—Y usted ¿qué sintió? —preguntó el doctor Ramos.

—Ira —repuso Janet Ross—. Una ira desmesurada. Me refiero a que la enfermera estaba presente, viéndolo todo. Simuló no comprender lo que sucedía, pero sé que lo comprendió.

—Usted sentía ira por… —el doctor Ramos no terminó la frase.

—Por la operación. Por Benson. Decidieron hacerla y la hicieron. Yo les había dicho desde el principio, desde el mismo maldito principio, que era una idea descabellada; pero todos, Ellis, Morris, y McPherson, querían hacerla. ¡Son tan presuntuosos! En particular Morris, cuando le vi en la sala de recuperación, recreándose con el pobre Benson, cubierto de vendas y pálido como un espectro, me puse furiosa.

—¿Y por qué?

—Porque estaba tan pálido, porque…

Se interrumpió. Buscó afanosamente una explicación, pero no pudo encontrar una respuesta lógica.

—Tengo entendido que la operación ha sido un éxito —dijo el doctor Ramos—, y la mayoría de personas están pálidas después de una intervención. ¿Qué fue lo que la enfureció?

Ella guardó silencio. Finalmente, profirió:

—No lo sé.

Oyó al doctor Ramos moverse en su asiento. No podía verle; ella yacía en el diván, y el doctor Ramos estaba sentado detrás de su cabeza. Se produjo un largo silencio mientras ella miraba el techo e intentaba hallar una respuesta. Parecía incapaz de coordinar sus pensamientos. Por fin el doctor Ramos habló:

—… La presencia de la enfermera parece ser importante para usted.

—¿De verdad?

—Por lo menos, acaba de mencionarla.

—No me he dado cuenta.

—Usted ha dicho que la enfermera estaba presente y comprendía lo que estaba sucediendo… Exactamente, ¿qué estaba sucediendo?

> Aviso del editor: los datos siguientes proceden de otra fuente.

(** What [upload_chunk] does once the extension has passed and the
    identifier of the chunk file is known. *)
Lemma upload_chunk_stored env chunk fileName chunkIndex totalChunks w w1 file_id :
  allowed (PyStr.lower (PyPath.suffix fileName)) = true →
  (if chunkIndex =? 0
   then bind (generate_short_id env 6) (fun i => ret (Some i))
   else gets (fun w => find_session fileName (chunk_tracking w))) w
  = (Return (Some file_id), w1) →
  file_id ≠ EmptyString →
  let chunk_path :=
    PyPath.join CHUNK_DIR
      (file_id +:+ "_" +:+ PyStr.str_of_Z chunkIndex +:+ PyStr.lower (PyPath.suffix fileName)) in
  open_failure env chunk_path = None →
  ∃ w2,
    upload_chunk env chunk fileName chunkIndex totalChunks w
    = (Return (ChunkStored chunk_path true), w2)
    ∧ data <$> files w2 !! chunk_path = Some chunk
    ∧ (∀ p, p ≠ chunk_path → files w2 !! p = files w1 !! p)
    ∧ dict_get fileName (chunk_tracking w2)
      = Some (dict_set chunkIndex chunk_path
                (match dict_get fileName (chunk_tracking w1) with
                 | Some v => v
                 | None => []
                 end))
    ∧ (∀ other, other ≠ fileName →
         dict_get other (chunk_tracking w2) = dict_get other (chunk_tracking w1))
    ∧ file_metadata w2 = file_metadata w1
    ∧ metadata_file w2 = metadata_file w1.
Proof.
  intros Hext Hid Hne chunk_path Hopen. unfold upload_chunk. rewrite Hext. cbn [negb].
  rewrite bind_run, Hid.
  destruct file_id as [|c file_id]; [done|].
  fold chunk_path. rewrite bind_run, try_except_run, run_open_wb by exact Hopen.
  unfold write at 1, modify at 1. rewrite !run_modify. unfold ret.
  eexists. split; [reflexivity|].
  cbn [files chunk_tracking file_metadata metadata_file set_files set_chunk_tracking].
  split; [by rewrite lookup_alter_eq, lookup_insert_eq|].
  split.
  { intros p Hp. rewrite lookup_alter_ne by done. by rewrite lookup_insert_ne by done. }
  destruct (track_chunk_lookup (chunk_tracking w1) fileName chunkIndex chunk_path)
    as [Hsame Hother].
  split; [exact Hsame|]. split; [exact Hother|]. done.
Qed.

Lemma allocator_retries_until_free_witness :
  generate_short_id env_seq 6 bare_entry = (Return "ghijkl", set_rng_pos 12 bare_entry).
Proof.
  apply (allocator_retries_until_free env_seq 6 1 bare_entry).
  - vm_compute. lia.
  - intros j Hj. replace j with 0%nat by lia. vm_compute. eauto.
  - vm_compute. reflexivity.
Defined.

Lemma allocator_loops_while_taken_witness :
  fst (generate_short_id_loop env_a 1000 6 all_taken) = Timeout.
Proof.
  apply (allocator_loops_while_taken env_a 6 all_taken).
  intros j. vm_compute. eauto.
Defined.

—Yo sentía una gran indignación.

—¿Pero ignora el motivo?

—No, no lo ignoro —replicó ella—. Era contra Morris. Es tan presumido.

—Presumido —repitió el doctor Ramos.

—Excesivamente seguro de sí mismo.

—Usted ha dicho presumido.

—Bueno, esto no significa nada; es sólo una palabra… —Se interrumpió; estaba muy enfadada, lo notaba en su propia voz.

—Ahora vuelve a estar enfadada —dijo el doctor Ramos.

—Mucho.

—¿Por qué?

Ella contestó, después de una pausa prolongada:

—No me hicieron caso.

—¿Quién no le hizo caso?

—Ninguno de ellos, ni McPherson, ni Ellis, ni Morris. Nadie me escuchó.

—¿No dijo al doctor Ellis o al doctor McPherson que estaba enfadada?

—No.

—Pero desahogo su indignación contra el doctor Morris.

—Sí. —La estaba induciendo a algo que no comprendía. Normalmente, a estas alturas, le hubiera salido al paso y comprendido su intención. Pero esta vez…

—¿Qué edad tiene el doctor Morris?

—No lo sé. Más o menos la mía. Treinta, treinta y uno… algo así.

—Más o menos su edad.

Esto la irritaba, su manía de repetir las cosas.

—Sí, maldita sea, más o menos mi edad.

—Y es cirujano.

—Sí…

—¿Le es más fácil enfurecerse contra alguien que considera su coetáneo?

—Nunca lo había pensado.

—Su padre también era cirujano, pero no tenía su edad.

—No hay necesidad de que me presente símiles —dijo ella.

—Todavía sigue enfadada.

Ella suspiró.

—Cambiemos de tema.

—Muy bien —aceptó él, con aquella voz que Janet Ross a veces encontraba agradable y a veces odiosa.